Immagina, per un momento, il giornalista cinematografico. Non è rasato. Sembra stanco. Quasi sicuramente è un lui e quasi sicuramente è vestito male. Tutto il suo look può essere riassunto in una parola: integrità. La sua virtù è erosa dalle lunghe ore di lavoro e dalla paga bassa, ma è forte. Quell'idea del giornalista – anche se forse meno comune nell'era delle “fake news” – rimane una presenza spettrale nelle redazioni di tutto il Paese, dove il duro lavoro è più spesso valutato che la felicità. Un nuovo studio da Poynter, la fonte di notizie sulle fonti di notizie, porta a casa le reali ramificazioni di mantenere viva una leggenda. La cultura cowboy dei media sta mettendo i giornalisti con le famiglie in posizioni difficili e, si può estrapolare, potenzialmente influendo sulla copertura delle relazioni in evoluzione con le aziende e le persone che esse impiegare.
Mentre due terzi delle aziende impiegate, i 390 intervistati al sondaggio Poynter vantavano una qualche forma di congedo parentale retribuito, molto più alto del
I giornalisti sembrano essersi schierati in una posizione insostenibile.

Accesso al congedo retribuito. (AEI-Brookings)

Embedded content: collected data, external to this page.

Lemma pool_run_op_inv p bl fl active o :
  (0 < NITEM)%nat → Z.of_nat NITEM < 2 ^ 64 → pool_inv NITEM p bl fl active →
  ∃ p' bl' fl' active', pool_run_op p active o = Ok (p', active') ∧ pool_inv NITEM p' bl' fl' active'.
Proof.
  intros Hpos Hbig I. destruct o as [mem|i| |i|]; cbn [pool_run_op].
  - destruct (get_inv NITEM p bl fl active (offered p mem) Hpos Hbig I) as [Hg|Hg].
    + intros b. apply offered_fresh.
    + destruct Hg as (p' & bl' & fl' & a & -> & I'). by exists p', bl', fl', (a :: active).
    + destruct Hg as (-> & _). by exists p, bl, fl, active.
  - destruct (active !! i) as [a|] eqn:Ha; [|by exists p, bl, fl, active].
    rewrite <- (take_drop_middle _ _ _ Ha) in I. destruct (back_inv _ _ _ _ _ _ _ I) as (p' & -> & I').
    by eexists p', bl, (a :: fl), _.
  - by exists p, bl, fl, active.
  - destruct (active !! i) as [a|] eqn:Ha; [|by exists p, bl, fl, active].
    destruct (write_spaces_inv NITEM p bl fl active a I) as (p' & -> & I').
    { by eapply list_elem_of_lookup_2. }
    by exists p', bl, fl, active.
  - rewrite (reset_spec _ _ _ _ _ I). exists SingleThreadedPool_ctor, [], [], []. split; [done|apply ctor_inv].
Qed.

Lemma pool_run_inv os p bl fl active :
  (0 < NITEM)%nat → Z.of_nat NITEM < 2 ^ 64 → pool_inv NITEM p bl fl active →
  ∃ p' bl' fl' active', pool_run p active os = Ok (p', active') ∧ pool_inv NITEM p' bl' fl' active'.
Proof.
  intros Hpos Hbig. revert p bl fl active. induction os as [|o os IH]; intros p bl fl active I; cbn [pool_run].
  { by exists p, bl, fl, active. }
  destruct (pool_run_op_inv p bl fl active o Hpos Hbig I) as (p1 & bl1 & fl1 & a1 & -> & I1).
  cbn [mbind outcome_bind]. by eapply IH.
Qed.
End Client.

(** ** Properties *)

(** C36. A pool serves any sequence of requests, returns, user writes and resets
    without a fault: the spaces in use are distinct nodes of allocated blocks,
    whatever the user writes into them; with a block to be had, the next request
    gives a space that is not in use; the counts of active items are exact; and
    destroying the pool frees every block. *)
Theorem pool_serves (NITEM : nat) (os : list pool_op) :
  (0 < NITEM)%nat → Z.of_nat NITEM < 2 ^ 64 →
  ∃ p active, pool_run NITEM SingleThreadedPool_ctor [] os = Ok (p, active) ∧
    NoDup active ∧
    (∀ a, a ∈ active → is_Some (memory_ p !! fst a) ∧ (snd a < NITEM)%nat) ∧
    (∀ b, memory_ p !! b = None → ∃ p' a, get NITEM p (Some b) = Ok (p', Some a) ∧ a ∉ active) ∧
    count_active NITEM p = Ok (u64 (Z.of_nat (length active))) ∧
    SingleThreadedPool_dtor p = Ok SingleThreadedPool_ctor.
Proof.
  intros Hpos Hbig.
  destruct (pool_run_inv NITEM os _ _ _ _ Hpos Hbig (ctor_inv NITEM)) as (p & bl & fl & active & Hrun & I).
  pose proof (inv_nodup_all _ _ _ _ _ I) as Hnd. apply NoDup_app in Hnd as (_ & _ & Hnd).
  exists p, active. split_and!; [done|done| | | |].
  - intros a Ha. destruct (used_cell _ _ _ _ _ _ I (active_is_used _ _ _ _ _ _ I Ha)) as (x & c & -> & _ & Hlt).
    split; [by eexists|done].
  - intros b Hb. destruct (get_inv NITEM p bl fl active (Some b) Hpos Hbig I) as [Hg|(_ & ? & _)]; [by intros ? [= <-]| |done].
    destruct Hg as (p' & bl' & fl' & a & Hg & I'). exists p', a. split; [done|].
    pose proof (inv_nodup_all _ _ _ _ _ I') as Hnd'. apply NoDup_app in Hnd' as (_ & _ & Hnd').
    by inversion Hnd'.
  - apply (counts _ _ _ _ _ I).
  - by eapply reset_spec.
Qed.

Lemma pool_serves_witness :
  ∃ p active, pool_run 2 SingleThreadedPool_ctor []
      [PGet (Some 5%nat); PGet None; PWrite 0; PBack 1; PGet None; PGet None; PGet (Some 9%nat); PBack 0]
    = Ok (p, active) ∧ NoDup active ∧ count_active 2 p = Ok (u64 (Z.of_nat (length active))) ∧
    SingleThreadedPool_dtor p = Ok SingleThreadedPool_ctor.
Proof.
  destruct (pool_serves 2
    [PGet (Some 5%nat); PGet None; PWrite 0; PBack 1; PGet None; PGet None; PGet (Some 9%nat); PBack 0]
    ltac:(lia) ltac:(lia)) as (p & active & Hrun & Hnd & _ & _ & Hc & Hd).
  exists p, active. split; [exact Hrun|]. split; [exact Hnd|]. split; [exact Hc|exact Hd].
Defined.
(** C17. A read sees one value: from the step in which [Read] loads the index to
    the end of the [ScopedPtr], through any steps of other reads and
    modifications, the instance it refers to keeps the value that was published
    at that load.  Threads may quit in between, each after the reads that were
    made on it have ended; without that the claim is false. *)
Theorem dbd_read_stable suspend acts acts' (x : T) n c c' t w :
  run suspend true acts (start x n) = Some c -> tasks c !! t = Some (RLoad w) ->
  (t, EndScope) ∉ acts' -> run suspend true ((t, Next) :: acts') c = Some c' ->
  exists p, tasks c' !! t = Some p /\ reading p = Some (w, index_ (data c)) /\
    data_ (data c') (index_ (data c)) = abs (data c).
Proof.
  intros Hr Ht Hne Hrun. cbn [run] in Hrun.
  assert (inv suspend (data c) (tasks c)) as I by (eapply run_inv; [apply dbd_start_inv|done]).
  destruct (fire suspend true t Next c) as [c1|] eqn:Hf; [|done]. cbn [mbind option_bind] in Hrun.
  assert (exists p, tasks c1 !! t = Some p /\ reading p = Some (w, index_ (data c)) /\ data c1 = data c)
    as (p & Ht1 & Hp & Hd).
  { pose proof (lookup_lt_Some _ _ _ Ht). unfold fire in Hf. rewrite Ht in Hf. cbn in Hf. injection Hf as <-.
    eexists. cbn. rewrite list_lookup_insert_eq by done. split; [done|]. by destruct suspend. }
  destruct (run_reading suspend false acts' c1 c' t p w (index_ (data c))) as [Hv (p' & ? & ?)]; eauto using fire_inv.
  exists p'. rewrite Hv, Hd. done.
Qed.

(** C16. [DoublyBufferedData] is one value: after any interleaving of reads,
    modifications and exits of threads, whether or not reads are open on those,
    the published instance is the initial value under the published functions
    in the order of their publication, and the two instances are equal whenever
    no [Modify] is running, provided every function leaves an instance alone
    when it returns 0 and otherwise brings both instances to the same value.
    The check that both calls of a function return the same never fails when
    no function looks at the other instance, as those of [Modify] do not. *)
Theorem dbd_refines suspend careful acts (x : T) n c :
  Forall (fun ta => match snd ta with CallModify f => settles f | _ => True end) acts ->
  run suspend careful acts (start x n) = Some c ->
  abs (data c) = fold_left (fun x f => fst (f x x)) (published suspend careful acts (start x n)) x /\
  (modify_mutex (data c) = None -> data_ (data c) true = data_ (data c) false) /\
  (Forall (fun ta => match snd ta with CallModify f => blind f | _ => True end) acts ->
   forall t, tasks c !! t <> Some MFatal).
Proof.
  intros Hok Hr. destruct (run_values suspend false careful acts (start x n) c) as [V ->]; auto using start_values.
  { eapply Forall_impl; [exact Hok|]. intros [t []]; done. }
  split_and!; [done|intros Hm; by apply (values_same _ _ _ V)|]. intros Hb t Ht.
  destruct (run_values suspend true careful acts (start x n) c) as [V' _]; auto using start_values.
  { rewrite Forall_forall in Hok, Hb |- *. intros [t' a] Hin. specialize (Hok _ Hin). specialize (Hb _ Hin). by destruct a. }
  by pose proof (values_progress _ _ _ V' t _ Ht).
Qed.

(** C38. No wake-up is lost, when threads quit after the reads made on them:
    when a reader has brought the count of an instance to zero while a [Modify]
    waits for it, [EndRead] signals the condition, and the count is that of the
    readers left. *)
Theorem dbd_signals acts (x : T) n c t t' w bg f ret k :
  run true true acts (start x n) = Some c ->
  tasks c !! t = Some (ESignal w bg) -> tasks c !! t' = Some (MAgain f bg ret k w) ->
  w_ref (threads (data c) w) bg = count w bg (tasks c) /\
  SignalReadCond (threads (data c) w) bg = (count w bg (tasks c) =? 0).
Proof.
  intros Hr Ht Ht'. assert (inv true (data c) (tasks c)) as I by (eapply run_inv; [apply dbd_start_inv|done]).
  assert (regs true (data c) (tasks c)) as R by (eapply (run_regs true false); [apply dbd_start_inv|apply start_regs|done]).
  split; [by apply (inv_ref _ _ _ I)|]. unfold SignalReadCond.
  by rewrite (rg_waiting _ _ _ R eq_refl t' _ _ _ _ _ Ht'), andb_true_r, (inv_ref _ _ _ I).
Qed.
End Properties.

Alcuni di questi sono inevitabili. La notizia arriva in modo imprevedibile. Se si verifica una catastrofe nel cuore della notte, i media e le pubblicazioni di notizie hanno bisogno di giornalisti (in particolare gli hack agguerriti spesso chiamati "vigili del fuoco") che si muovano rapidamente. I media sono, dopo tutto, un business immensamente competitivo e quella che una volta era una gara misurata in giorni è ora una gara misurata in secondi.
"Quando arrivavano le notizie, dovevi lavorare... anche se dovevi anche essere a casa e le redazioni sono troppo snelle senza backup per ottenere aiuto se ne avessi bisogno", ha spiegato un intervistato.
Al momento, le soluzioni al problema presentato dalla cultura cowby del giornalismo non sono immediatamente evidenti. Il congedo retribuito lasciato sul tavolo conferma che il problema non è necessariamente con la corporate governance, ma con le aspettative professionali e forse personali. L'aspetto più dannoso del giornalismo oggi può essere la cultura che circonda il campo (e la minaccia di disoccupazione persistente), che richiede che i lavoratori più anziani competano con colleghi giovani ambiziosi o si lavino fuori.

Partecipazione alla forza lavoro prima e dopo la nascita del primo figlio per congedo, anni '90 (AEI-Brookings)
La concorrenza e i valori del posto di lavoro nei media non stanno cambiando abbastanza velocemente da accogliere i genitori, anche se il resto del paese ha trovato il modo di adattarsi ed evolversi. Un intervistato ha riassunto il problema: "Riguarda la produttività e le storie. [C] quello che sta succedendo nella vita è un mio problema... continua a girare quella copia".
Cosa significa questo per la copertura dei mutevoli atteggiamenti aziendali e politici sull'equilibrio tra lavoro e vita privata? Non è chiaro. I giornalisti pagati per essere professionalmente neutrali tendono ad essere abbastanza bravi in questo. Tuttavia, si sospetta che la cultura all'interno dei media porti a un cinismo istintivo sui programmi di responsabilità aziendale o a una nozione profondamente romantica di ciò che è possibile. Ad ogni modo, non è una buona notizia per i segugi.